Leeleethebunny
New Member



I don't have too many photos of this costume yet, but I suppose I can add more when I get back the photoshoots.
This is the Danielle Baptiste as the Angelus from the comic series The Witchblade/The Angelus. It took roughly 120 hours to put together and cost about $1200. I wore this to Dragon*con 2013 last week. This is my first time posting on the RPF so I'm not really sure the protocol. I looked through several other posts and there's no real consistency in what to put in here. I suppose I can just go piece by piece.
The Headpiece
The headpiece is all centered on a headband I purchased for like $2 from Michaels. It is entirely made of Worbla and EVA foam. There are two wings, 4 horns, and the head part. The entire thing was spray painted with 18k gold spray paint by Kryolan and then painted with red acrylic paint by Basics and finally gloss coated with basic Kryolan gloss final coating. All filigree on the entire costume is done with Tulip paint painstakingly (ugh) by hand.
The Arms and Legs
Both the arms and the leg armor pieces are made the same way on this costume. The base is a heat formed piece of Sintra foamed plastic with details done in Worbla. All of the jewels were cast in polyester resin with Douglas and Sturgess resin dye in Pink, I just used a metric done (like we're talking tablespoons) to make it a dark, rich colour. The wings on the arms are ripped off of these griffin toys I got from Michaels while the wings on the legs were sculpted in Chavant NSP in soft, molded in Rebound 40 and cast in Smooth Cast 300. Everything was painted with the same Kryolan 18k gold spray paint and Basics red acrylic. The leg armor has added details in EVA foam, so I had to use a meticulous layering process so it ended up looking right.
The Chestplate
The Chestplate was also made from several layers of Worbla. I used my mannequin body to form it. There's not much to this piece, it's just heat formed on the mannequin and painted the same way as everything else.
The Shoulders
The shoulders were done in the same way as the chest plate using my mannequin. They are also a couple layers thick. Again, not much to say here.
The Wings
I suppose I left the most exciting detail for last for a reason. For anyone interested in how I made the harness for these things, I made videos!
Here's how I made the harness: Wing Harness Progress part 1 - YouTube
And here's how I made the frame: Wings part 2 How to Build the Frame - YouTube
While my wings were far too heavy for this to work simply with what's contained in those videos and this tutorial: #be me? #bitch please
The harness is a great design and I think if you want to make a pair of up-style wings as opposed to my down then up style wings you could definitely use this.
For me, however, these were a nightmare.
I first of all, underestimated the difficultly of feathering these things. I thought, you know, one day of work should do it. The feathers in total took 8 hours per side, that's 32 hours. The harness took me another maybe 10, the frame another 6-8. These wings netted me about 60 hours of work minus the "blades" which were another 15 in and of themselves. Over 60% of time spent on this beast was all in the wings. Wings are no ******** joke.

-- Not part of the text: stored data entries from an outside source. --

(* ===== verification/Insn.v ===== *)
(** Decoded instructions as the interpreter consumes them
    (runner/src/m68k_interp.c).  The decoder itself is not part of the
    repository (a submodule); its output type [M68KInstr] is given here by the
    fields the interpreter reads, and the decoder is a parameter of the
    interpreter. *)

From Stdlib Require Import ZArith Lia Bool.
From stdpp Require Import base tactics numbers list.
From S2P Require Import Prelude.
Open Scope Z_scope.

Inductive M68KSize : Type := M68K_SIZE_B | M68K_SIZE_W | M68K_SIZE_L.

Inductive M68KMnemonic : Type :=
| MN_NOP | MN_MOVE | MN_MOVEA | MN_MOVEQ | MN_LEA | MN_PEA | MN_TST | MN_CLR
| MN_EXT | MN_SWAP | MN_EXG | MN_ADD | MN_SUB | MN_ADDA | MN_SUBA | MN_CMP
| MN_CMPA | MN_CMPM | MN_AND | MN_OR | MN_EOR | MN_ADDQ | MN_SUBQ | MN_ADDI
| MN_SUBI | MN_CMPI | MN_ANDI | MN_ORI | MN_EORI | MN_BRA | MN_Bcc | MN_BSR
| MN_DBcc | MN_JMP | MN_JSR | MN_RTS | MN_RTR | MN_STOP | MN_RESET | MN_RTE
| MN_TRAP | MN_LSL | MN_LSR | MN_ASL | MN_ASR | MN_ROL | MN_ROR | MN_ROXL
| MN_ROXR | MN_BTST | MN_BCHG | MN_BCLR | MN_BSET | MN_NEG | MN_NEGX | MN_NOT
| MN_TAS | MN_MULU | MN_MULS | MN_DIVU | MN_DIVS | MN_MOVEM | MN_LINK | MN_UNLK
| MN_Scc | MN_MOVE_SR | MN_MOVE_CCR | MN_MOVE_USP | MN_ADDX | MN_SUBX | MN_ABCD
| MN_SBCD | MN_NBCD | MN_ORI_TO_CCR | MN_ORI_TO_SR | MN_ANDI_TO_CCR
| MN_ANDI_TO_SR | MN_EORI_TO_CCR | MN_EORI_TO_SR | MN_MOVEP | MN_CHK | MN_MOVEC
| MN_TRAPV | MN_ILLEGAL | MN_OTHER.

#[export] Instance M68KSize_eq_dec : EqDecision M68KSize.
Proof. solve_decision. Defined.
#[export] Instance M68KMnemonic_eq_dec : EqDecision M68KMnemonic.
Proof. solve_decision. Defined.

Record M68KInstr := mkInstr {
  i_addr : Z;
  i_byte_length : Z;
  i_words : list Z;         (* opcode word and extension words *)
  i_mnemonic : M68KMnemonic;
  i_size : M68KSize;
  i_src_ea : Z;             (* int: -1 for an immediate shift count *)
  i_dst_ea : Z;
  i_reg : Z;                (* int: -1 for an immediate bit number *)
  i_imm32 : Z;
  i_target_addr : Z;
  i_mem_shift : bool;
  i_predec_mem_form : bool;
  i_dst_is_ea : bool;
}.

Definition word0 (ins : M68KInstr) : Z := lget (i_words ins) 0.

(** What the interpreter relies on: the fields hold values of their types. *)
Record instr_ok (ins : M68KInstr) : Prop := {
  ok_addr : is_u32 (i_addr ins);
  ok_length : is_u32 (i_byte_length ins);
  ok_words : Forall is_u16 (i_words ins);
  ok_imm32 : is_u32 (i_imm32 ins);
  ok_target : is_u32 (i_target_addr ins);
}.

(** ** Sizes *)
Definition szmask (sz : M68KSize) : Z :=
  match sz with M68K_SIZE_B => 0xFF | M68K_SIZE_L => 0xFFFFFFFF | M68K_SIZE_W => 0xFFFF end.
Definition szbits (sz : M68KSize) : Z :=
  match sz with M68K_SIZE_B => 8 | M68K_SIZE_L => 32 | M68K_SIZE_W => 16 end.
Definition szbytes (sz : M68KSize) : Z :=
  match sz with M68K_SIZE_B => 1 | M68K_SIZE_L => 4 | M68K_SIZE_W => 2 end.
Definition keepmask (sz : M68KSize) : Z :=
  match sz with M68K_SIZE_B => 0xFFFFFF00 | M68K_SIZE_W => 0xFFFF0000 | M68K_SIZE_L => 0 end.
(** The sign bit, [1u << (bits - 1)]. *)
Definition szsign (sz : M68KSize) : Z := 2 ^ (szbits sz - 1).

(** ** The extension-word reader *)
Record ExtR := mkExtR { er_wi : Z; er_bp : Z }.

Definition er_init : ExtR := mkExtR 1 2.
Definition er_init_at (wi : Z) : ExtR := mkExtR wi (u32 (wi * 2)).
Definition er_next (ins : M68KInstr) (e : ExtR) : Z * ExtR :=
  (lget (i_words ins) (er_wi e), mkExtR (er_wi e + 1) (u32 (er_bp e + 2))).
Definition er_next_dword (ins : M68KInstr) (e : ExtR) : Z * ExtR :=
  let '(hi, e1) := er_next ins e in
  let '(lo, e2) := er_next ins e1 in
  (Z.lor (u32 (Z.shiftl hi 16)) lo, e2).
Definition er_next_imm (ins : M68KInstr) (e : ExtR) (sz : M68KSize) : Z * ExtR :=
  match sz with
  | M68K_SIZE_L => er_next_dword ins e
  | M68K_SIZE_B => let '(w, e') := er_next ins e in (Z.land w 0xFF, e')
  | M68K_SIZE_W => er_next ins e
  end.

(** ** Lemmas *)
Lemma szmask_ones sz : szmask sz = 2 ^ szbits sz - 1.
Proof. by destruct sz. Qed.
Lemma land_szmask x sz : Z.land x (szmask sz) = x mod 2 ^ szbits sz.
Proof. destruct sz; [apply (Z.land_ones x 8)|apply (Z.land_ones x 16)|apply (Z.land_ones x 32)]; lia. Qed.
Lemma land_szmask_word x sz : is_word (szbits sz) (Z.land x (szmask sz)).
Proof. rewrite land_szmask. unfold is_word. apply Z.mod_pos_bound. by destruct sz. Qed.
Lemma szmask_u32 sz : is_u32 (szmask sz).
Proof. destruct sz; cbn; word. Qed.
Lemma keepmask_u32 sz : is_u32 (keepmask sz).
Proof. destruct sz; cbn; word. Qed.
Lemma szbits_range sz : 8 <= szbits sz <= 32.
Proof. destruct sz; cbn; lia. Qed.
#[export] Hint Resolve land_szmask_word szmask_u32 keepmask_u32 : word.

Lemma word0_u16 ins : instr_ok ins -> is_u16 (word0 ins).
Proof. intros H. unfold word0. apply Forall_lget; [apply H|word]. Qed.
Lemma er_next_u16 ins e : instr_ok ins -> is_u16 (fst (er_next ins e)).
Proof. intros H. cbn. apply Forall_lget; [apply H|word]. Qed.
Lemma er_next_dword_u32 ins e : instr_ok ins -> is_u32 (fst (er_next_dword ins e)).
Proof.
  intros H. cbn. apply lor_word; [word| |lia].
  apply (is_word_mono 16); [lia|]. apply Forall_lget; [apply H|word].
Qed.
Lemma er_next_imm_u32 ins e sz : instr_ok ins -> is_u32 (fst (er_next_imm ins e sz)).
Proof.
  intros H. destruct sz; cbn -[er_next_dword].
  - word.
  - apply (is_word_mono 16); [lia|]. by apply er_next_u16.
  - by apply er_next_dword_u32.
Qed.
#[export] Hint Resolve word0_u16 er_next_u16 er_next_dword_u32 er_next_imm_u32 : word.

When I put these on for the first time they immediately fell forward and were clearly not well-supported. I trussed them together with 9ga wire and things seemed to be ok. I walked around my shop and got good results.
However, when I got to the convention the joints proved to have weakened and all structural integrity was lost. I thought I would be relegated to a no winged Angelus, otherwise known as a failure. I was heartbroken, I cried my eyes out which was awful because I was wearing Sclera lens (From sclera-lenses.com). Those took 30 minutes just to put in my face and required two people. Someone to hold my eyes open and me to shove them in. My friend brought the wings back up to the room with promises that with all of the costumers we had available at Dragon*con we could definitely figure something out. I was pessimistic, I felt like a total failure, but I walked around a bit without them Saturday night and packed it in after a couple shoots.
What followed is truly costume history. My roommates John and Jerry worked furiously throughout the entire day Sunday to add more structure to my base. I used wye connectors on the harness leaving room for two more vertical PVC pipes to extend up into the arms fixing the folding problem. Everything looked amazing and I was truly stunned and moved by how much they helped me at the expense of walking around the con that day. When I went to put them on, however, other problems arose. The wings fell back and choked me with the criss-cross harness or the fell forward knocking off my headpiece. In a last ditch effort we uncrossed the straps and ran them up over the new structure so they gathered more of the wings against my back and distributed their pull on my shoulders. I put them on with ease (unlike the horrible criss-cross) and stood there in silence. I often had to ask who was holding on to them and where before we could truly test them. When I asked this time, however, the answer was very surprising.
"I'm not holding on at all". The wings were viable! They stood on their own! They weren't choking me or falling over, I walked around the room, put on the headpiece and we all exchanged hearty high-fives for making these stupid things work!
THAT is my story of how these wings came to life. It may have been 90% me, but that last 10% John, Jerry and Alyssa was the linchpin in determining if I could wear them or not. Truly a team effort!